(* ===== verification/Prelude.v ===== *)
(** * codebase-operator: a verification development

    The codebase operator ([src/], Go) is a set of Kubernetes controllers, admission webhooks
    and one periodic job. They read and write custom resources through the Kubernetes client
    and act on git servers, Gerrit, Tekton and the file system of their pod:

    - a Codebase is provisioned by a chain of handlers: its repository is created and pushed,
      its web address, webhook, CI file, deploy templates and default branch are set up;
    - a CodebaseBranch is created in git and gets a version history and an image stream; the
      stale branch checker marks or deletes the branches that vanished from git;
    - a new tag of a CodebaseImageStream creates CDStageDeploys for the stages its labels name;
    - the CDStageDeploys of a stage form a queue, and the one whose turn it is starts a
      PipelineRun from the stage's trigger template;
    - the webhooks refuse invalid or duplicate codebases, and the deletion or change of
      protected or used ones;
    - a GitServer owns its ssh secret, is checked over ssh and gets an event listener with a
      route, whose host the codebases' webhooks are created with;
    - a JiraServer is checked for its connection; JiraIssueMetadata creates field values, tags
      and links issues in Jira and is deleted when all is done;
    - integration secrets are annotated with the outcome of a request to their service.

    ** How the code is represented

    The state of a handler is the Go variable it mutates (the object behind the pointer it was
    given). Its calls to the Kubernetes client, git, the git providers, Gerrit, the file
    system, the clock and the event recorder are nodes of a finite tree ([Effects.prog]), so a
    function of the code is a program [M S A]: state [S], result [A], an error value or a
    panic. [Effects.run] executes a program against an environment. [Effects.wp] says what
    holds for all answers an environment may give: a monitor has a ghost state, says what the
    environment promises ([rely]) and what every call must satisfy ([guar]). Its lemmas connect
    the two ([safe_run], [safe_exec]) and extend safety to an operator that is killed between
    two calls and restarted ([history]). The controllers call git, the hosting services and
    Gerrit through interfaces, whose calls are nodes of their own; [Linking.link] replaces each
    by the operator's client, a program over the libraries (go-git, resty, ssh), and
    [Linking.link_safe] carries a theorem about the interface over to the linked program when
    the clients implement it ([Linking.Implements]). Where [rely] is trivial nothing is assumed of the
    answers. Goroutines of different objects meet only through the API server, whose answers
    are arbitrary, so interleavings are covered by the quantification over answers.

    Go errors are values that keep their wrapping chain ([error] below), strings are byte
    strings, maps are [gmap]s with the iteration order answered by the environment
    ([RangeMap]), [int64] counters wrap around, durations are integers of nanoseconds. Pure
    functions of third-party libraries are the fields of the class [Externals.Externals], the
    documented laws some theorems use are [ExternalsLaws], and [Externals.reference] is an
    instance with those laws. SHA-256, RFC 3339 times, JSON and the power of
    doubles ([math.Pow]) are written out; what a conversion of a double gives outside int64 is
    a field.

    ** Files

    - Prelude (this file): Go errors and results, strings, paths, general lemmas and tactics.
    - Api: the custom resources, [src/api/v1].
    - Effects: calls, programs, execution, monitors, the rules and tactics of [wp].
    - GoStd, Json: times, durations, numbers, base64 and JSON of the standard library.
      Externals: third-party functions.
    - Urls: [src/pkg/util/url.go], the provider configuration and [src/pkg/objectmodifier].
    - PathHash: [src/pkg/util/gitpathlabel]. ImageStreams: [src/pkg/codebaseimagestream] and
      [src/pkg/autodeploy].
    - Host: [src/pkg/util], [src/pkg/platform]. Templates: the generated files.
    - CodebaseCommon, PutProject, CodebaseChain: [src/controllers/codebase/service/chain], one
      definition per handler ([PutProject_ServeRequest] is [PutProject.ServeRequest], and so
      on). CodebaseController: [Reconcile] of [src/controllers/codebase].
    - BranchLabels, BranchChain, BranchController: [src/pkg/codebasebranch/labels.go] and
      [src/controllers/codebasebranch]. StaleCheck: its directory [stalecheck].
    - DeploymentUsage: [src/pkg/deploymentusage] and the two usage files built on it.
    - Webhook: [src/pkg/webhook]. Predicates: [src/pkg/predicate] and the event filters.
    - TriggerTemplate, StageDeploy: [src/pkg/tektoncd] and [src/controllers/cdstagedeploy].
      ImageStreamDeploy: [src/controllers/codebaseimagestream].
    - GitServerController: [src/controllers/gitserver]. WebhookUrl: its composition with the
      webhook handler of CodebaseChain.
    - Jira: [src/pkg/client/jira] and [src/controllers/jiraserver]. JiraMetadata:
      [src/controllers/jiraissuemetadata]. JiraProperties: the theorems about both.
    - IntegrationSecret: [src/controllers/integrationsecret].
    - SshHostKey: [src/pkg/sshhostkey]. GitClient: [src/pkg/git], with SHA-1 for the empty pack
      file. ProviderClients: the GitHub, GitLab and Bitbucket clients of [src/pkg/gitprovider].
      BitbucketTypes, BitbucketHttp: the types and the operations of the generated Bitbucket
      client that the operator uses, over HTTP, with the theorem about them.
      Gerrit: [src/pkg/gerrit]. Linking: programs linked to these clients.
    - GitClientSafety, ProviderSafety, GerritSafety: the theorems about the clients.
      LinkedProvisioning, LinkedBranch: those about the codebase controller and the branch
      controller linked to the git client.
    - Telemetry: [src/pkg/telemetry]. Entry: [src/cmd/main.go] and the registrations of the
      controllers and webhooks, over calls of controller-runtime.
    - Schema: the constraints of the custom resources' CRDs, and the operator as one set of
      programs. LinkedHooks: this operator linked to the clients of the hosting services.
    - Doubles: lower bounds on operations of Go's doubles. Backoff: the waits after failures.
    - Simulation: a concrete environment. Provisioning, DeployQueue, BranchSafety,
      BranchFunctional and CodebaseProperties: theorems across components.

    ** What is proved

    - Provisioning: over any sequence of reconciliations cut at any point, a regenerated
      history is only pushed onto a remote branch that was checked to be absent, after the
      intent was recorded, and the persisted git status never claims more than was pushed.
    - DeployQueue: [ReconcileCDStageDeploy] refines an abstract queue; a stage whose calls do
      not fail never has two unfinished PipelineRuns and its queue ends. StageDeploy: without
      that assumption, at most one PipelineRun per reconciliation, only in turn. The queue may
      be killed between any two calls and restarted. One failed listing, or one listing that
      does not show the PipelineRun just created, is enough to break exclusivity, which
      DeployQueue shows on concrete runs.
    - BranchSafety, BranchFunctional: what is created in git and when, which status is
      written, default values, versions, image streams, release of terminating branches.
    - StaleCheck, DeploymentUsage, Webhook: nothing that is in use is deleted; each decision of
      a webhook is characterised exactly in terms of the cluster's objects.
    - CodebaseProperties, Predicates, Urls, PathHash, BranchLabels, ImageStreams,
      ImageStreamDeploy: finalizers, webhooks, generated files, event filters, names, hashes,
      labels, tags and payloads.
    - LinkedProvisioning: the same promise one level below, as calls of go-git: the git client
      implements the interface the provisioning theorem assumes, for every default branch that
      is neither a tag of the remote nor spelled like a commit hash. LinkedBranch: a status
      claims a branch only once the git server showed or accepted it, whatever it answers.
    - Schema: in every history of reconciliations and sweeps of all controllers, every object
      written has the type its CRD demands, if every object read has, but for one record that
      the API server must reject, which Schema names.
    - LinkedHooks: the operator, killed and restarted anywhere, never asks a hosting service for
      a webhook that the last listing of the repository showed, whatever is answered.
    - Entry: the manager starts only with every index, controller, health check and enabled
      webhook registered, once, in order. Telemetry: what a report contains, what its request is.
    - GitClientSafety, ProviderSafety, GerritSafety: which servers see which credentials, the
      one change a method may make, and that sessions are closed. A webhook that was deleted on
      Bitbucket is not recreated, which ProviderSafety proves for the linked handler.
    - BitbucketHttp: on exactly which HTTP answers an operation of the Bitbucket provider
      succeeds, and when a webhook counts as absent.
    - Backoff: how long an object waits after each failure, in the arithmetic of Go's doubles,
      and from which failure the computed wait is no duration.
    - GitServerController, WebhookUrl: what a git server's reconciliation may own, create, patch
      and claim, and the round trip of the webhook's address through the cluster.
    - JiraProperties, IntegrationSecret: whose credentials are used for what, what is created in
      Jira, when a resource is deleted, and which status is written in every outcome.

    ** Bounds

    Programs are finite trees, so every modelled function terminates. The loop of
    [TrimGitFromURL] has the length of the URL as fuel, more than it can strip suffixes; the
    splitting and replacing functions of this file recurse on the string. The JSON parser has
    twice the length of the text as fuel ([Json.parse_json_fuel]: more changes nothing) and the
    nesting limit of Go's scanner; the parser of durations has the length of the text.
    [math.Pow] squares once per bit of a 64-bit exponent, its fuel; Bitbucket's recursive types
    have the depth of the value as fuel ([BitbucketTypes.decodable_eq]). A retry after a
    conflict is bounded by the number of steps of the policy, a field of [Externals]. A listing
    with a limit is truncated by the server: the limits of the code (500 PipelineRuns, 1000
    codebases) are part of the call.

    ** Not modelled

    The libraries under the clients (go-git, resty with its retries, ssh, go-jira, and
    net/url under the generated Bitbucket client, of which the operations that the operator does
    not call are left out too) and under the entry point (controller-runtime; all their calls are
    nodes of the tree), the template engine, logging, deep copies and test doubles. The text of
    encoding/json's errors and of formatted floats is a parameter. The loops of the periodic
    jobs are modelled over the ticks they receive. *)

From Stdlib Require Ascii.
From stdpp Require Export base gmap strings list fin_maps pretty.


Declare Scope go_scope.
Delimit Scope go_scope with go.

- **EXERCISE**: Copy each line of the listing above that includes the word "values".

- **RESULT OF THE EXERCISE**:
    - a JiraServer is checked for its connection; JiraIssueMetadata creates field values, tags
    Go errors are values that keep their wrapping chain ([error] below), strings are byte
      written, default values, versions, image streams, release of terminating branches.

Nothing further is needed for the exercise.